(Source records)
_ _ _ _ _

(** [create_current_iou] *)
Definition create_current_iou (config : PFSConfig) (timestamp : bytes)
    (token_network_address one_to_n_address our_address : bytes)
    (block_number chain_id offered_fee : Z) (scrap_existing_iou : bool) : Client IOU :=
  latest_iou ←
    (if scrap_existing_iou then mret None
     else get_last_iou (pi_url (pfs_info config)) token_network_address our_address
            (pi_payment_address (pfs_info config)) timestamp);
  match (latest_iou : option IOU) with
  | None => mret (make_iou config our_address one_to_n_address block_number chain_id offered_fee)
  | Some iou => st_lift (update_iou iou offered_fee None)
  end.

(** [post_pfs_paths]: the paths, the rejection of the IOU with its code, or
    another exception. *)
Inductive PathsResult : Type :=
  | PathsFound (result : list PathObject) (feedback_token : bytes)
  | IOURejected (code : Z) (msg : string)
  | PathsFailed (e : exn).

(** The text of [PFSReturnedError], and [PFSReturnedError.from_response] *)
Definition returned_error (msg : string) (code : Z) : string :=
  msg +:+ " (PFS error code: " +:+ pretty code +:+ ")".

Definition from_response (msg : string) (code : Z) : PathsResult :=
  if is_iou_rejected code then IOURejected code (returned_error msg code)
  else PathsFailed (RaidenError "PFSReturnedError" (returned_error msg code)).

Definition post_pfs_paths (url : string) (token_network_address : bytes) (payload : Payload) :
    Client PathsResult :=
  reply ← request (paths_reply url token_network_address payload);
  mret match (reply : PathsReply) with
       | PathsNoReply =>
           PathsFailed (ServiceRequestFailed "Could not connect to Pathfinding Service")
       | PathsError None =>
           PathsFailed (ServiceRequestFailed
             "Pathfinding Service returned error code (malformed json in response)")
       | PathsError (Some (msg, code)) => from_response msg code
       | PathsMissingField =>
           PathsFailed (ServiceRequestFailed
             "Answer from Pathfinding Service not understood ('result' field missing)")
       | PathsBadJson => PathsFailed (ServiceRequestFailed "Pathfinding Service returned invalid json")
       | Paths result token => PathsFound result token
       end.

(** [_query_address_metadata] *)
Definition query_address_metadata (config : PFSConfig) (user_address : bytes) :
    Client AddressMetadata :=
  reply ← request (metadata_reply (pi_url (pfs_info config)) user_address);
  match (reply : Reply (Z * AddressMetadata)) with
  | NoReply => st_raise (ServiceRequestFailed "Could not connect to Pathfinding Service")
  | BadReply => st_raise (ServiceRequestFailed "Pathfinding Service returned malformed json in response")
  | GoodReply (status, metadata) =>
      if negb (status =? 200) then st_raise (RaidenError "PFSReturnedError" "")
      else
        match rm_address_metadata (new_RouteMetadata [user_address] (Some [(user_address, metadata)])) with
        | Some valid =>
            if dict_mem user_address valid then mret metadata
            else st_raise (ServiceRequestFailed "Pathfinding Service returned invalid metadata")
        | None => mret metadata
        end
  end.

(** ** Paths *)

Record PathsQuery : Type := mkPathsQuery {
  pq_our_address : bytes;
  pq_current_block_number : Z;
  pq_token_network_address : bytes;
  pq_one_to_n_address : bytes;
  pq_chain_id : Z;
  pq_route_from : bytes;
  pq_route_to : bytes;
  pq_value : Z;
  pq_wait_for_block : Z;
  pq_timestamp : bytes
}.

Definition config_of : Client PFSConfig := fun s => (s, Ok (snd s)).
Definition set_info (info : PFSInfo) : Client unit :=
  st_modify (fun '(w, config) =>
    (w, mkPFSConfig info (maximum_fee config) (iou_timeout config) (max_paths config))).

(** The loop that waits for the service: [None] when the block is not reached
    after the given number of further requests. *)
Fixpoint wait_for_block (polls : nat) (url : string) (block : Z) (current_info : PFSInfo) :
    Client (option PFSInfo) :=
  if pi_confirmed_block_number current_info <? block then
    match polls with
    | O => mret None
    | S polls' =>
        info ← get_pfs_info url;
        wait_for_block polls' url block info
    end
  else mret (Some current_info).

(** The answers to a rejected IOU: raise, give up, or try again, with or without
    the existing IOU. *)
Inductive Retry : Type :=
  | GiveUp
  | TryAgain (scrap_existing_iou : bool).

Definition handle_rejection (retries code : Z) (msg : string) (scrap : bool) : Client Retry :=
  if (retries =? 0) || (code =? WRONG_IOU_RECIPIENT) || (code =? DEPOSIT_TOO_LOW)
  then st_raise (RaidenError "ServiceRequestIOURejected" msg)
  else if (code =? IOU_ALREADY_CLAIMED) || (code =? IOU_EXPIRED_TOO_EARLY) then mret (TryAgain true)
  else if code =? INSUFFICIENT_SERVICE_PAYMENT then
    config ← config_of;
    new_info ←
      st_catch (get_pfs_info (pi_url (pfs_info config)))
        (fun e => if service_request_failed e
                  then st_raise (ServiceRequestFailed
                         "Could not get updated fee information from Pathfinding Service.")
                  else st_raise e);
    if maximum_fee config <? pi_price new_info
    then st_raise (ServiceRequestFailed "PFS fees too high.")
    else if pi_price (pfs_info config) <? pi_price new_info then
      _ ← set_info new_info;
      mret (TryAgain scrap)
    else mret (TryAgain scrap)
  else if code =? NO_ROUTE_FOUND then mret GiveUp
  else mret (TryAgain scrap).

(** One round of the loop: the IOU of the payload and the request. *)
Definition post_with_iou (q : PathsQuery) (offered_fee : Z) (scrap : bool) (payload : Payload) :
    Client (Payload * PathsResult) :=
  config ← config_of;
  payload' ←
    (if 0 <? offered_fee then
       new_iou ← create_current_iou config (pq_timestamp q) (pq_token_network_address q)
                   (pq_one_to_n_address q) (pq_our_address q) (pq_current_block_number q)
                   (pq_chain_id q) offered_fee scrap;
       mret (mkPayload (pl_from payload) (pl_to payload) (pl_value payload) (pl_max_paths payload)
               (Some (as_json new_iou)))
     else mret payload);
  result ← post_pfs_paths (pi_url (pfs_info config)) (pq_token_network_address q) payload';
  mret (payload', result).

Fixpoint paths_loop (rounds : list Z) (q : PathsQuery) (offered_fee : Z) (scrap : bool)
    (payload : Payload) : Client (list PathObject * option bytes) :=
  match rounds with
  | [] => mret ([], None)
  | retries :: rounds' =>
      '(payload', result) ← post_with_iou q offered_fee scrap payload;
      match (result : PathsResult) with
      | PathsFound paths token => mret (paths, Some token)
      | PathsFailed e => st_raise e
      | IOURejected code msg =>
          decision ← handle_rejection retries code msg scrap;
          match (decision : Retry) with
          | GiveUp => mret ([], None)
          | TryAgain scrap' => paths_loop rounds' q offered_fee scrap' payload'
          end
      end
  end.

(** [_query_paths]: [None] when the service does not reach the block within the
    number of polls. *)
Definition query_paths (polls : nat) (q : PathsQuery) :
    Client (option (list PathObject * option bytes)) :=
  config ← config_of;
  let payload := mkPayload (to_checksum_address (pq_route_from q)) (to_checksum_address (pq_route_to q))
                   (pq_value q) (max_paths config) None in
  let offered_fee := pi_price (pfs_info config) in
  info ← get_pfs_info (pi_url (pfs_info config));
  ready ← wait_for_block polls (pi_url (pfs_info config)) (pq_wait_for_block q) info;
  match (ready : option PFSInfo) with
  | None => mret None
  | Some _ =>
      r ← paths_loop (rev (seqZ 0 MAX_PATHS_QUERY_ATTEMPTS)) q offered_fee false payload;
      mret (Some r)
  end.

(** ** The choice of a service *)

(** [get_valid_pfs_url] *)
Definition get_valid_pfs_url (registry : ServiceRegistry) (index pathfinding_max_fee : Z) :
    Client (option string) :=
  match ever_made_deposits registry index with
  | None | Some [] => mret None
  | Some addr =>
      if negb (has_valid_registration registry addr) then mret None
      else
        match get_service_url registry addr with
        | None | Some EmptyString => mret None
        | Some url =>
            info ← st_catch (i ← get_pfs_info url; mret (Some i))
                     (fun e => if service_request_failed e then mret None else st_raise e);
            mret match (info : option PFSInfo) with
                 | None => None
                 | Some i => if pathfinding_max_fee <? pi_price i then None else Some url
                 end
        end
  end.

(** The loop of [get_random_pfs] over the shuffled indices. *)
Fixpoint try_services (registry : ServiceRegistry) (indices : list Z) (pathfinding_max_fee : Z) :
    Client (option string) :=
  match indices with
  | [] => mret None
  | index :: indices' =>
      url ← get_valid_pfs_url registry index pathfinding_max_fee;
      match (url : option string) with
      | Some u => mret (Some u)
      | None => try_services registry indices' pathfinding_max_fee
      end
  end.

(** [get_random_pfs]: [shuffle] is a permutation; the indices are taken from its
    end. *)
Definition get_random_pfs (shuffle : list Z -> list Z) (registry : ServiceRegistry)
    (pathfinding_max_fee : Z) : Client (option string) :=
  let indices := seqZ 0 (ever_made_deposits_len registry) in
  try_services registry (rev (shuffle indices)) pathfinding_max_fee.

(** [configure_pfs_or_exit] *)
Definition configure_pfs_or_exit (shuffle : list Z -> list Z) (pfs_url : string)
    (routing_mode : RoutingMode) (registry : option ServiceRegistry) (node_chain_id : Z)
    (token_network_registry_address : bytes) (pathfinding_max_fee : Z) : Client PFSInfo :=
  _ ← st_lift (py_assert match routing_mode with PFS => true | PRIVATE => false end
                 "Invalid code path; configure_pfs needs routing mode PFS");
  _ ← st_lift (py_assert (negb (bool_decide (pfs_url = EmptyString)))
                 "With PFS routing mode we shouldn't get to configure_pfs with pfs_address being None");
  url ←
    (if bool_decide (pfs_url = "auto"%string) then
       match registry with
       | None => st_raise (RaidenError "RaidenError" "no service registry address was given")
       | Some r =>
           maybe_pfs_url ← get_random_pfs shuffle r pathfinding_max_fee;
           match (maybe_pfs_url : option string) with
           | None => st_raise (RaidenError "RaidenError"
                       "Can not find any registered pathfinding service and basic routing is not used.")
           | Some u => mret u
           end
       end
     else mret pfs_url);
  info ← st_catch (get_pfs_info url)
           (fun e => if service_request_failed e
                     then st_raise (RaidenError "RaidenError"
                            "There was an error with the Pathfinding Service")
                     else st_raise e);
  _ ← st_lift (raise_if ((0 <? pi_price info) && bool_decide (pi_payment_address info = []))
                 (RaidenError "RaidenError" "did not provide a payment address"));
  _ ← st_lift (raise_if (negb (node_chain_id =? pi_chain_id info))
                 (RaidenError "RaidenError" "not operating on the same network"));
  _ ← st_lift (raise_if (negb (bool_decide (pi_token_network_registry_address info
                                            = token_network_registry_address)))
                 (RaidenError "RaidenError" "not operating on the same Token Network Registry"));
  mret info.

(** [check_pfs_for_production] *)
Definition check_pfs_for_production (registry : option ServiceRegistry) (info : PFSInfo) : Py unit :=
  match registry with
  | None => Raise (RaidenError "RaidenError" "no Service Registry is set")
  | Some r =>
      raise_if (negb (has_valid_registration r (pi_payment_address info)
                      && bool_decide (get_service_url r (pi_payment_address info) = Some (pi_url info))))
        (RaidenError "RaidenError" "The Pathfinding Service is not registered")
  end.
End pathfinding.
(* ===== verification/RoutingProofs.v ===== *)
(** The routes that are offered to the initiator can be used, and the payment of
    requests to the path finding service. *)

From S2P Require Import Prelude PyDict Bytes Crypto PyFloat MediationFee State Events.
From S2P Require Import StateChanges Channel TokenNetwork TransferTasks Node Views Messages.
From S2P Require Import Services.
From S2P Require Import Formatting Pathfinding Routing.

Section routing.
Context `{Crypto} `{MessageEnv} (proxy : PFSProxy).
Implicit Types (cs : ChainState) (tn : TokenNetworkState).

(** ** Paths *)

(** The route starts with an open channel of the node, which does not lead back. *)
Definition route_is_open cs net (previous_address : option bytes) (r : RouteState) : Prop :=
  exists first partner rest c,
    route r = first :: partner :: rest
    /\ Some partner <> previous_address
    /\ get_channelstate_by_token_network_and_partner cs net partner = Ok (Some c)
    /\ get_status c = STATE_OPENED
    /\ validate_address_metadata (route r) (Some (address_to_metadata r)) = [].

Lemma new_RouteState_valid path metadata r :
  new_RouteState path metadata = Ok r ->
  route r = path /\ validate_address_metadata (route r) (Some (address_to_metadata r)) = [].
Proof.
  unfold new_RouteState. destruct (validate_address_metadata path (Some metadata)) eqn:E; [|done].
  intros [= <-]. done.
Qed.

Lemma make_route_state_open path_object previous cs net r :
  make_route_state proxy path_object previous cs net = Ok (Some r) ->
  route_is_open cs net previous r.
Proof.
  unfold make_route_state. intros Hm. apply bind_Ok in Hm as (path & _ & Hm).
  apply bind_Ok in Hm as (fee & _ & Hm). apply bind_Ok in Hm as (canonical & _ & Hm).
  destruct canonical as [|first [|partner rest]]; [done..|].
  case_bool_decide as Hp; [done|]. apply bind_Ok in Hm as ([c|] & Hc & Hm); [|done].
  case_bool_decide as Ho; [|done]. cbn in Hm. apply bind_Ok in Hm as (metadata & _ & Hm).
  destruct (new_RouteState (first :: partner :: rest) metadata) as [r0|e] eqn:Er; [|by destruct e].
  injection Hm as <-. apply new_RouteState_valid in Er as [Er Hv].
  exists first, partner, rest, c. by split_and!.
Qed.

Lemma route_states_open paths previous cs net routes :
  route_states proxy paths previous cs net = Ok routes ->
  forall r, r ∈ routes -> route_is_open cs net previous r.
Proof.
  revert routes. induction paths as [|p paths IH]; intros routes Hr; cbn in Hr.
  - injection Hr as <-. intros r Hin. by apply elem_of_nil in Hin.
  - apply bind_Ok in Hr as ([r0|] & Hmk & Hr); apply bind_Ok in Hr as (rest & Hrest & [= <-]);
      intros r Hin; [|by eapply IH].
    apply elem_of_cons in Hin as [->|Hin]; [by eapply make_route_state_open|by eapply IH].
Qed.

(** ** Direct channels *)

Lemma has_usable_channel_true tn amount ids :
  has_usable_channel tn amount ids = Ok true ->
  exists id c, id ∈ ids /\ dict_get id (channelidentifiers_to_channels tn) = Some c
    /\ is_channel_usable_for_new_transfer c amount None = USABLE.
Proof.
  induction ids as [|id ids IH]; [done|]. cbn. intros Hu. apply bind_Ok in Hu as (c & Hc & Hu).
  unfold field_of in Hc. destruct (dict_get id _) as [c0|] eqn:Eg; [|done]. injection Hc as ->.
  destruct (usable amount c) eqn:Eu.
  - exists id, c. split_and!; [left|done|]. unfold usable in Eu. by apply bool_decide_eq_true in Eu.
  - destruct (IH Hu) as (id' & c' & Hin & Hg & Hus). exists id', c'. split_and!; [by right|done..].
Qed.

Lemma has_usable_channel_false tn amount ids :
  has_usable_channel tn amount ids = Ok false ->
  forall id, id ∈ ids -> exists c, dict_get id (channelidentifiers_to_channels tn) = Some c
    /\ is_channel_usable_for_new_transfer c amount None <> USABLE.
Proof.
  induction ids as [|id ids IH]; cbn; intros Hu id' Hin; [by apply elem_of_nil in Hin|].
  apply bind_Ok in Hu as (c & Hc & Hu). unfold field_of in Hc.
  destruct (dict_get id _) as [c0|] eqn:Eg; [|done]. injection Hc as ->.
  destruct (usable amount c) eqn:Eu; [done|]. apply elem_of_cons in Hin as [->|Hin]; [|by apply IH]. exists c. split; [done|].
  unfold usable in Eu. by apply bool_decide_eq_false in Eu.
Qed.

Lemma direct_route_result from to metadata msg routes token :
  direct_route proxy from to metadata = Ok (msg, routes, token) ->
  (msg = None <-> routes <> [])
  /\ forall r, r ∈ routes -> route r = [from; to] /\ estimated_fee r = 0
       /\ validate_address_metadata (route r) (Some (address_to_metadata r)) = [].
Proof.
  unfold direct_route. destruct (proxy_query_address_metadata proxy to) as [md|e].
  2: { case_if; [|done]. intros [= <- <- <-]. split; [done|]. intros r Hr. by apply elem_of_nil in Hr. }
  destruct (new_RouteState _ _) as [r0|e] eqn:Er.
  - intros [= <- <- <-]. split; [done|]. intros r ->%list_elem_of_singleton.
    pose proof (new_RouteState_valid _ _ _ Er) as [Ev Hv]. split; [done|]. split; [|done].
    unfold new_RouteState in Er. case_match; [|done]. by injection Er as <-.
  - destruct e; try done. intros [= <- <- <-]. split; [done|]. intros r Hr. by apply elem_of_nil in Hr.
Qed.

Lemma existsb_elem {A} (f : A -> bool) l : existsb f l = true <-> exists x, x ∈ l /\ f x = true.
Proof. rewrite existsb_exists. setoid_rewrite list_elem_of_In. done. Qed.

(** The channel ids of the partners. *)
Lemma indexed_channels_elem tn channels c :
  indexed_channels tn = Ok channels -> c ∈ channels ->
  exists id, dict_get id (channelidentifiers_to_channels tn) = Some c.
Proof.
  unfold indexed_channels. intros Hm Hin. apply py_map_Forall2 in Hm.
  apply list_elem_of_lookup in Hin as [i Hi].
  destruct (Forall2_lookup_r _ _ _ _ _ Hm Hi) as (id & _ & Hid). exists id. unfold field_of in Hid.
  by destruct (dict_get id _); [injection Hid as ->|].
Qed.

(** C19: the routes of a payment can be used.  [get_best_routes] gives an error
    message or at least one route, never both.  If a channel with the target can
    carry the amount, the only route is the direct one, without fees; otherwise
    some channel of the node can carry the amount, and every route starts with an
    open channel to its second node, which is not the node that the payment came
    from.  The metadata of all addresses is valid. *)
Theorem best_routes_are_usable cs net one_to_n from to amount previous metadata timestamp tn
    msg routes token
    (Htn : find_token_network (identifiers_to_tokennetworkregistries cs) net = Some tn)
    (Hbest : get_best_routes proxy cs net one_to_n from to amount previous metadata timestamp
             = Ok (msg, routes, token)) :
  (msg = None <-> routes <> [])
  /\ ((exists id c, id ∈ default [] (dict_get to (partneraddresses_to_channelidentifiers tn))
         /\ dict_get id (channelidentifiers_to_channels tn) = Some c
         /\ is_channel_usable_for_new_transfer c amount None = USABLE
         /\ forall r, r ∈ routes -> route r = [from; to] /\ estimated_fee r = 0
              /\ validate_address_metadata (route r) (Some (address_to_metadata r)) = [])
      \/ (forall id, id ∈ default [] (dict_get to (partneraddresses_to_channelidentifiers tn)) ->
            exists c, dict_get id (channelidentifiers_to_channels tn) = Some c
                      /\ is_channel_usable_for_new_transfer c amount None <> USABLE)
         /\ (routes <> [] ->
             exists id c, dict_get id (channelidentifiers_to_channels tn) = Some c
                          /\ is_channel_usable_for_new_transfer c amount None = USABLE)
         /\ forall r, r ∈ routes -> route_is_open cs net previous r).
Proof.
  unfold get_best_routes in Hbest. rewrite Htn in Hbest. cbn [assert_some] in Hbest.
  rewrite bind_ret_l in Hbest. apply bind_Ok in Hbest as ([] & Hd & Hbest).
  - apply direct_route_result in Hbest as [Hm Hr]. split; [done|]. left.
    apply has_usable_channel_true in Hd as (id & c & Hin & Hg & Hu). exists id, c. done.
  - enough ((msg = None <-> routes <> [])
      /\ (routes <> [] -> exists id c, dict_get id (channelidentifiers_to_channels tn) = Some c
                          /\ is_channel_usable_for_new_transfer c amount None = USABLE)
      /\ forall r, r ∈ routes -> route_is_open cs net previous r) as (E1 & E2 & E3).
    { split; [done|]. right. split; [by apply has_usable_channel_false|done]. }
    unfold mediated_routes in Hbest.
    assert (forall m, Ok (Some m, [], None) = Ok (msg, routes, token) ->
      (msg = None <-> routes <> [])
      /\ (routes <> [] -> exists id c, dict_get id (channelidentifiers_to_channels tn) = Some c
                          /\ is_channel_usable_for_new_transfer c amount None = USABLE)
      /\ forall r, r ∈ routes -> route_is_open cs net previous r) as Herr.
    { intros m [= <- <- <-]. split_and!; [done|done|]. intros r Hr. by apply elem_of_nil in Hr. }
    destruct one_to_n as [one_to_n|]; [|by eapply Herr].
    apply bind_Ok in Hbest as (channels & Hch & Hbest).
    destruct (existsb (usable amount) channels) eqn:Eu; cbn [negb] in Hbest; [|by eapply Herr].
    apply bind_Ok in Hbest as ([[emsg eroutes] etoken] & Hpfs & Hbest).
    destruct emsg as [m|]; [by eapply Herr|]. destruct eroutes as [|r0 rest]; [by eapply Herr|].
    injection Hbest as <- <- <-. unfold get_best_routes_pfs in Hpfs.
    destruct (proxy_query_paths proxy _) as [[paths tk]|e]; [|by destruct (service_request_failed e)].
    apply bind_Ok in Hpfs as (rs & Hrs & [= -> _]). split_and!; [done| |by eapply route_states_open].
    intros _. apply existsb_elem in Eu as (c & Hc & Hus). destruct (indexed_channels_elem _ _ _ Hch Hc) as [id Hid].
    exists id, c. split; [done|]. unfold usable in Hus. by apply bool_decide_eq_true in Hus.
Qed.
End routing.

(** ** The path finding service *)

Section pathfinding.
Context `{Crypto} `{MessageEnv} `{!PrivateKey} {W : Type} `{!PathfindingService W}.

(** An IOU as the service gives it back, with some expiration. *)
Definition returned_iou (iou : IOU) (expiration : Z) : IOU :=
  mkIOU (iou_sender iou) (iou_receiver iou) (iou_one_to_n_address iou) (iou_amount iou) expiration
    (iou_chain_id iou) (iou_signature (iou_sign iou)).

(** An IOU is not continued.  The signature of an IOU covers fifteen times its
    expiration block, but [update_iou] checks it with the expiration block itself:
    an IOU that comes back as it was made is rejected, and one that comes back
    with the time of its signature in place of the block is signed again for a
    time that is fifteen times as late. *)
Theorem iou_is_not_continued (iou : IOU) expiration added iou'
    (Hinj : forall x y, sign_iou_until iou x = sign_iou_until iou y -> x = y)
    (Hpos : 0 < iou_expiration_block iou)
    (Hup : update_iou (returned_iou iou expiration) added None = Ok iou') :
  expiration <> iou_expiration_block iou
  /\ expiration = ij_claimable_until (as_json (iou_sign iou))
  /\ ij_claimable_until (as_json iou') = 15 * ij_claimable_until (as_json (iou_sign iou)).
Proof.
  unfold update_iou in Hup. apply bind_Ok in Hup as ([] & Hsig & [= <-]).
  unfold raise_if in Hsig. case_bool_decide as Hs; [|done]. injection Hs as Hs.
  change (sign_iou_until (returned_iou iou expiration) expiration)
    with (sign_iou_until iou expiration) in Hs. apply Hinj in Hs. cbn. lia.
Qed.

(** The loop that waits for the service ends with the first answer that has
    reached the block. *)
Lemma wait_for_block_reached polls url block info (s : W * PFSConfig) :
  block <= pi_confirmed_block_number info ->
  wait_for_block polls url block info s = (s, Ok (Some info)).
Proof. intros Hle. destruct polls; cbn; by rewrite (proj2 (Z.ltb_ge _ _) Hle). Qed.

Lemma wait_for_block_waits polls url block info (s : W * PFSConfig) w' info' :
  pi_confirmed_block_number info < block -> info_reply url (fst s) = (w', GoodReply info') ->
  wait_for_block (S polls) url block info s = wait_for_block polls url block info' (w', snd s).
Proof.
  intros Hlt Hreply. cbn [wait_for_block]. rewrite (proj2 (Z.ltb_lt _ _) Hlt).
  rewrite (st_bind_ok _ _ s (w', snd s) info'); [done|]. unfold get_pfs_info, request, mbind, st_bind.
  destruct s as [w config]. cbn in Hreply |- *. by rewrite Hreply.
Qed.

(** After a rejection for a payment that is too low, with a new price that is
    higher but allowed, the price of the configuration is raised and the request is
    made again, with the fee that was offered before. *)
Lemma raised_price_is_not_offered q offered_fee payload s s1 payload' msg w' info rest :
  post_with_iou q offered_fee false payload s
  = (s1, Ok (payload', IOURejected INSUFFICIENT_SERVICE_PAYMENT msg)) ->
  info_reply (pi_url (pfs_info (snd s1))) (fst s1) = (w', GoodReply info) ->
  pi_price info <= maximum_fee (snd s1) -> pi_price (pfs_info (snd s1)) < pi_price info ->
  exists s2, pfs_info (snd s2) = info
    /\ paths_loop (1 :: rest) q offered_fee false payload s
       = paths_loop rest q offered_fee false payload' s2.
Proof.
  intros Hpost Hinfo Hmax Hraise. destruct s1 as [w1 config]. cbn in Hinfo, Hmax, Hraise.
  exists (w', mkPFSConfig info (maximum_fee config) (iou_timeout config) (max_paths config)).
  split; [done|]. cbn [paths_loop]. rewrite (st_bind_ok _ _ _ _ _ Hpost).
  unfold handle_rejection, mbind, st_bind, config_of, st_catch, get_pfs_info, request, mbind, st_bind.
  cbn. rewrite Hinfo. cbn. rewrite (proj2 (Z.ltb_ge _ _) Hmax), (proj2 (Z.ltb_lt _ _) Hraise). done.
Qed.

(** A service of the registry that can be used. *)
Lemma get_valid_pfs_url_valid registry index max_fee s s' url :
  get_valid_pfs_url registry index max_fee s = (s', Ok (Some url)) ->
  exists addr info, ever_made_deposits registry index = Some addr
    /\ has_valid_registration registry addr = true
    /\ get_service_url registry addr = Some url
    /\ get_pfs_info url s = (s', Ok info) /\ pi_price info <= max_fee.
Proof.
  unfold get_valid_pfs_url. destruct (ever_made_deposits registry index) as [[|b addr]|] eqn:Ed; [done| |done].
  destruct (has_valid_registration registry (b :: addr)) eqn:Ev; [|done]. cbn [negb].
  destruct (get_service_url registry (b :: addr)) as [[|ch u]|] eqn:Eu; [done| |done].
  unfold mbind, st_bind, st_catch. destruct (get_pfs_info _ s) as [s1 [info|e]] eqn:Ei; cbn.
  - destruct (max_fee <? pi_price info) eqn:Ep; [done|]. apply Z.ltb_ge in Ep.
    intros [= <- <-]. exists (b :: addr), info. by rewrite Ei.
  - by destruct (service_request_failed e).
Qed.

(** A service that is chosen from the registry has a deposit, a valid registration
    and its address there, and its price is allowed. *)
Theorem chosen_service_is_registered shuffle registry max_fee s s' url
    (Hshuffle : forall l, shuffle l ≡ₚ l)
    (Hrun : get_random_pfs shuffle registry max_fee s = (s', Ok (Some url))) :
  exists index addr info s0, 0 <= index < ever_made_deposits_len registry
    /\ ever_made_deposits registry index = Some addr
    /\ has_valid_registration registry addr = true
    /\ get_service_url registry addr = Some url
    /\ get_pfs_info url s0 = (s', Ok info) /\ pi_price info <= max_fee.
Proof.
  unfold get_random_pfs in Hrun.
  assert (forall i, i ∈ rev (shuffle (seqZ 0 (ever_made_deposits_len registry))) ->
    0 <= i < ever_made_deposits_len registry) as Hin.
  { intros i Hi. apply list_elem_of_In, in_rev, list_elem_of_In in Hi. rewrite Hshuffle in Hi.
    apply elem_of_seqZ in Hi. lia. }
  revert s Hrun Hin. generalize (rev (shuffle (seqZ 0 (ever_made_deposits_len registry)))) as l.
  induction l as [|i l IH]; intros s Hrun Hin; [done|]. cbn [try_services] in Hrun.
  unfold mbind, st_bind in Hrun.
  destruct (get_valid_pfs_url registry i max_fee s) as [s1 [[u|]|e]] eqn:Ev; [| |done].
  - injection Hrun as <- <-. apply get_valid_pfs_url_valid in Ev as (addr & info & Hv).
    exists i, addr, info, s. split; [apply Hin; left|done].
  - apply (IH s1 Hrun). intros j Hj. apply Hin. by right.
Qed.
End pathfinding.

_ _ _ _ _

• **Task to complete**: When a line in the data contains "Theorem", return it as written.

• **Answer box**:
Theorem best_routes_are_usable cs net one_to_n from to amount previous metadata timestamp tn
Theorem iou_is_not_continued (iou : IOU) expiration added iou'
Theorem chosen_service_is_registered shuffle registry max_fee s s' url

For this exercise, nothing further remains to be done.